A Seattle councilwoman who led an effort to defund the police and is proposing forgiving most misdemeanors called the police to her home after she became the victim of a crime.
The councilwoman, Lisa Herbold, called the police earlier this month after a man reportedly threw a rock through her window. Herbold said “she was on the west side of the living room near the kitchen when she heard a loud noise that sounded like a gunshot and dove into the kitchen for cover,” according to the police report.
A witness told police they saw a person they described as “unathletic and a bad runner” leaving the scene and would recognize the suspect if he saw him again. However, the witness declined to take an officer’s business card for a follow-up.
The incident came after Herbold spearheaded an effort over the summer to defund Seattle’s police, voting to approve cuts of about $3.5 million to the department’s budget. She has also led an effort in the city to dismiss most misdemeanor crimes if suspects can show symptoms of mental illness, addiction, or if they committed the crime out of a need to survive.

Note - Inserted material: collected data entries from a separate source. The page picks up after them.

(* ===== verification/WebDrafts.v ===== *)
(** * Drafts and Sent copies of the web API
    (protocol/webapi/drafts.go, agent_drafts.go, outbound_policy.go, outbound.go, messages.go)

    The transactions of the handlers: they touch the account's messages and the tables
    of outbound drafts, and commit or roll back both.  A status error is its code. *)

From S2P Require Import Prelude GoStrings Shapes Changes Blob Database Tx Mailboxes Messages Query Strconv Json RuleMetadata OutboundPolicy Claims SendDraft.

Local Open Scope go_scope.

Definition invalid_id : err := ErrText "invalid_id".
Definition not_found : err := ErrText "not_found".
Definition idempotency_key_required : err := ErrText "idempotency_key_required".
Definition idempotency_key_conflict : err := ErrText "idempotency_key_conflict".

(** ** Ids and keys *)

Definition parseEmailID (id : string) : option Z :=
  match bytes_of id with
  | c :: _ :: _ => if Ascii.eqb c "E" then ParseInt (str_of (drop 1 (bytes_of id))) else None
  | _ => None
  end.
Definition email_id (emailID : Z) : string := ("E" ++ FormatInt emailID)%string.
Definition numericEmailID (id : string) : Z := default 0 (parseEmailID id).

(** Eight to two hundred visible ASCII characters; the runes of the text are looked at. *)
Definition validOutboundIdempotencyKey (key : string) : bool :=
  (8 <=? String.length key)%nat && (String.length key <=? 200)%nat
  && forallb (fun p : Z * list ascii => negb ((p.1 <? 33) || (126 <? p.1))) (segs (bytes_of key)).

(** ** Transactions over both stores *)

Record Store `{BlobOps} := mkStore { st_db : DB; st_blobs : blob_state; st_w : WDB }.
Arguments mkStore {_}. Arguments st_db {_}. Arguments st_blobs {_}. Arguments st_w {_}.

Section Web.
Context `{BlobOps} `{Unicode} `{SqlText} `{Sha256}.
Variables (a : account) (now : Z).

Definition WM (A : Type) : Type := stM (pgTx * WDB) A.
Definition kernel {A} (m : M A) : WM A := fun s => let '(r, pt) := m s.1 in (r, (pt, s.2)).
Definition work {A} (f : WDB -> result (A * WDB)) : WM A := fun s =>
  match f s.2 with Ok (x, w) => (Ok x, (s.1, w)) | Err e => (Err e, s) end.
Definition work_read {A} (f : WDB -> result A) : WM A := work (fun w => try! x := f w in Ok (x, w)).
Definition work_do (f : WDB -> result WDB) : WM unit := work (fun w => try! w' := f w in Ok (tt, w')).
Definition fail {A} (e : err) : WM A := merr_st e.

(** [acc.Tx]: the drafts' tables commit with the account's. *)
Definition tx_body {A} (fn : WM A) (w : WDB) : M (A * WDB) := fun pt =>
  match fn (pt, w) with (Ok x, (pt, w)) => (Ok (x, w), pt) | (Err e, (pt, _)) => (Err e, pt) end.
Definition WTx {A} (fn : WM A) (s : Store) : result A * Store :=
  match Tx a (tx_body fn (st_w s)) (st_db s) (st_blobs s) with
  | (Ok ((x, w), _, _), d, b) => (Ok x, mkStore d b w)
  | (Err e, d, b) => (Err e, mkStore d b (st_w s))
  end.
Definition WReadTx {A} (fn : WM A) (s : Store) : result A :=
  match ReadTx (tx_body fn (st_w s)) (st_db s) (st_blobs s) with (Ok (x, _), _, _) => Ok x | (Err e, _, _) => Err e end.

(** ** Messages *)

Definition loadGroup (id : string) : WM (list Message) :=
  match parseEmailID id with
  | None => fail invalid_id
  | Some gid =>
      let! msgs := kernel (MessagesByEmailID a gid) in
      match msgs with [] => fail not_found | _ => mret_st msgs end
  end.

Definition mailboxes : WM (list Mailbox) := kernel (sql_read (List_mailboxes (QueryMailbox a))).
Definition mailboxByID (id : Z) : WM Mailbox :=
  let! mbs := mailboxes in
  match List.find (fun mb => mb_ID mb =? id) mbs with Some mb => mret_st mb | None => fail not_found end.

(** [memBlob]. *)
Definition memBlob (raw : list ascii) : BlobReader := mkReader (Z.of_nat (length raw)) (Ok (str_of raw)).
Definition draft_message : Message := m_set_flags (set_Draft true no_flags) [] 0 zero_message.
Definition sent_message : Message := m_set_flags (set_Seen true no_flags) [] 0 zero_message.

(** [io.ReadAll] of the message's reader. *)
Definition read_message (m : Message) : WM (list ascii) := fun s =>
  match rd_data (MessageReader a m (pt_blobs s.1)) with Ok data => (Ok (bytes_of data), s) | Err e => (Err e, s) end.

(** ** Special mailboxes *)

(** The first mailbox with the special use, or the one of that name, made or marked. *)
Definition special_mailbox (has : SpecialUse -> bool) (mark : SpecialUse -> SpecialUse) (name : string) : WM Mailbox :=
  let! mbs := mailboxes in
  match List.find (fun mb => has (mb_SpecialUse mb)) mbs with
  | Some mb => mret_st mb
  | None =>
      let! found := kernel (MailboxFind a name) in
      match found with
      | None => let! created := kernel (MailboxEnsure a name true (mark no_special_use)) in mret_st created.1
      | Some mb =>
          if has (mb_SpecialUse mb) then mret_st mb
          else do! kernel (MailboxSetSpecialUse a mb (mark (mb_SpecialUse mb))); mret_st mb
      end
  end.
Definition mark_Draft (su : SpecialUse) : SpecialUse := mkSpecialUse (su_Archive su) true (su_Junk su) (su_Sent su) (su_Trash su).
Definition mark_Sent (su : SpecialUse) : SpecialUse := mkSpecialUse (su_Archive su) (su_Draft su) (su_Junk su) true (su_Trash su).
Definition ensureDraftMailbox : WM Mailbox := special_mailbox su_Draft mark_Draft "Drafts".
Definition sent_mailbox : WM Mailbox := special_mailbox su_Sent mark_Sent "Sent".

(** ** Drafts prepared for an agent *)

(** The salted key of a request; the digest of the draft's content. *)
Definition scopedOutboundIdempotencyKey (requestKey : string) : string :=
  hex_encode (sha256 (bytes_of (FormatInt (acc_id a) ++ String (ascii_of_nat 0) requestKey))).
Definition digest_of (raw : list ascii) : string := str_of (sha256 raw).

Definition add_draft (raw : list ascii) : WM Message :=
  let! mailbox := ensureDraftMailbox in
  let! added := kernel (MessageAdd a now mailbox draft_message (memBlob raw) 0) in
  mret_st added.1.

Definition set_email {X} (emailID : Z) (d : OutDraft X) : OutDraft X :=
  mkOutDraft emailID (od_Status d) (od_DraftVersion d) (od_SourceEmailID d) (od_ContentDigest d) (od_IdempotencyKey d)
    (od_CreatedAt d) (od_UpdatedAt d) (od_extra d).

(** The same request again finds its draft; the key with other content is refused. *)
Definition policy_tx (raw : list ascii) (draft : OutboundPolicyDraft) : WM OutboundPolicyDraft :=
  let! existing := work_read (FindOutboundPolicyDraftByIdempotencyKey (acc_id a) (od_IdempotencyKey draft)) in
  match existing with
  | Some existing =>
      if negb (String.eqb (od_ContentDigest existing) (od_ContentDigest draft)) then fail idempotency_key_conflict
      else mret_st existing
  | None =>
      let! message := add_draft raw in
      let draft := set_email (EffectiveEmailID message) draft in
      do! work_do (PutOutboundPolicyDraft (acc_id a) now draft);
      mret_st draft
  end.
Definition saveOutboundPolicyDraft (raw : list ascii) (draft : OutboundPolicyDraft) (s : Store) : result OutboundPolicyDraft * Store :=
  WTx (policy_tx raw draft) s.
(* ===== verification/WebDraftsSpec.v ===== *)
(** * The web API's transactions: kernel runs, and the drafts' workflow

    Every transaction of [WebDrafts] is a run of kernel operations whose preconditions
    hold, so the kernel's theorems are about it; and it keeps the workflow tables sound:
    one kind of metadata per email, for emails that exist. *)

From S2P Require Import Prelude GoStrings Shapes Changes Blob Database Tx Mailboxes Messages KernelInv KernelFlags Kernel KernelTx Query Strconv Json RuleMetadata OutboundPolicy Claims SendDraft ClaimsSpec KernelDemo KernelSpec QuerySpec WebDrafts.

Local Open Scope go_scope.

(** ** The invariant *)

Record workflow_wf (w : WDB) (next : Z) : Prop := {
  wk_agent : drafts_wf (w_agent w);
  wk_policy : drafts_wf (w_policy w);
  wk_one k : is_Some (w_agent w !! k) -> w_policy w !! k = None;
  wk_used acc e : is_Some (w_agent w !! (acc, e)) \/ is_Some (w_policy w !! (acc, e)) -> e < next }.

Section Acts.
Context `{BlobOps} `{!BlobLaws} `{Unicode} `{SqlText} `{Sha256}.
Variables (a : account) (now : Z).

Lemma wp_top {S A} (m : stM S A) s : wp m s (fun _ _ => True).
Proof. unfold wp. by destruct (m s) as [[]]. Qed.

Abbreviation WS := (pgTx * WDB)%type.
Definition reaches (s s' : pgTx) : Prop := exists ops, runs a now ops s s'.
(** [m] is a run of kernel operations that ends, if it succeeds, as [Q] says. *)
Definition acts {A} (m : WM A) (s : WS) (Q : A -> WS -> Prop) : Prop := wp m s (fun x s' => reaches s.1 s'.1 /\ Q x s').
(* ===== verification/WebSend.v ===== *)
(** * Sending in the web API (protocol/webapi/messages.go, agent_drafts.go, drafts.go, outbound_policy.go)

    The handlers that send: a message, a reply, a forward, a draft, an agent's intent.
    What an agent writes goes to the policy first; then the Sent copy is stored, the
    message is submitted to the queue under it, and the claim or intent is settled. *)

From S2P Require Import Prelude GoStrings Shapes Changes Blob Database Tx Mailboxes Messages Query Queue Strconv Verp Headers Smtp Submit Base64 Textproto Json AutoReplyChain RuleMetadata OutboundPolicy MailRules Compose Claims SendDraft WebParts WebDrafts.

Local Open Scope go_scope.

(** ** Requests *)

Record sendRequest := mkSendRequest {
  sr_To : list string; sr_Cc : list string; sr_Bcc : list string; sr_Subject : string;
  sr_Text : string; sr_HTML : string; sr_Attachments : list attachment }.
Record replyRequest := mkReplyRequest { rr_Text : string; rr_HTML : string; rr_Attachments : list attachment }.
Record forwardRequest := mkForwardRequest { fr_To : list string; fr_Text : string; fr_Attachments : list attachment }.

(** The headers [X-Octo-Idempotency-Key] and [X-Octo-Automation]. *)
Record RequestHeaders := mkRequestHeaders { rh_key : string; rh_automation : string }.

(** Who asks: [addresses] is what [AccountAddresses] returns. *)
Record authCtx := mkAuthCtx {
  au_acc : account; au_login : string; au_agentCredentialID : Z; au_addresses : option (list string) }.

(** The server: whether it submits, its policy, its chain of automatic replies, the key of
    the rules' signatures, and [AgentAutomationAllowed]. *)
Record Server := mkServer {
  sv_Submission : bool; sv_OutboundPolicy : option (Intent -> result OutboundPolicy.Decision);
  sv_AutoReplyChain : option Chain; sv_RuleMetadata : option string; sv_AutomationAllowed : Z -> string -> result bool }.

(** What a call draws and what the database does meanwhile. *)
Record Call := mkCall {
  ca_now : Z; ca_commit : commit; ca_compose : ComposeEnv; ca_compose_draft : ComposeEnv;
  ca_message_id : option (list ascii); ca_trace : option (list ascii); ca_other : WDB -> WDB }.

(** ** JSON of the requests, for the digests *)

Definition attachment_json (a : attachment) : json := JObj
  ([("filename", JStr (at_Filename a))]%string ++ omit_str "contentType" (at_ContentType a) ++ [("content", JStr (at_Content a))]%string).
Definition omit_attachments (l : list attachment) : list (string * json) :=
  match l with [] => [] | _ => [("attachments"%string, JArr (attachment_json <$> l))] end.
Definition send_json (r : sendRequest) : json := JObj
  ([("to", json_list (Some (sr_To r)))]%string ++ omit_list "cc" (sr_Cc r) ++ omit_list "bcc" (sr_Bcc r)
   ++ [("subject", JStr (sr_Subject r))]%string ++ omit_str "text" (sr_Text r) ++ omit_str "html" (sr_HTML r)
   ++ omit_attachments (sr_Attachments r)).
Definition reply_json (r : replyRequest) : json := JObj
  (omit_str "text" (rr_Text r) ++ omit_str "html" (rr_HTML r) ++ omit_attachments (rr_Attachments r)).

(** ** State *)

Record Mail `{BlobOps} := mkMail { ml_st : Store; ml_q : QDB }.
Arguments mkMail {_}. Arguments ml_st {_}. Arguments ml_q {_}.

Definition code (s : string) : err := ErrText s.
Definition submission_result_unknown : err := code "submission_result_unknown".
Definition send_intent_result_unknown : err := code "send_intent_result_unknown".
Definition outbound_review_required : err := code "outbound_review_required".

“It’s giving people an opportunity to tell their stories and giving judges and juries the opportunity to hear those stories and make a decision based on the values of our city,” Herbold told the City Council’s Public Safety Committee Committee.
In a statement to Fox News, Herbold defended her proposal and said accusations that she is attempting to legalize crimes are wrong.
“There are no crimes that I am ‘effectively pushing to make legal,’” she said.
Herbold’s proposal has the backing of King County Director of the Department of Public Defense Anita Khandelwal, who said people who commit crimes of needs should have those charges excused.
“In a situation where you took that sandwich because you were hungry and you were trying to meet your basic need of satisfying your hunger; we as the community will know that we should not punish that. That conduct is excused,” Khandelwal said during a council meeting earlier this month.
A Washington Examiner request for comment from Herbold’s office was not immediately returned.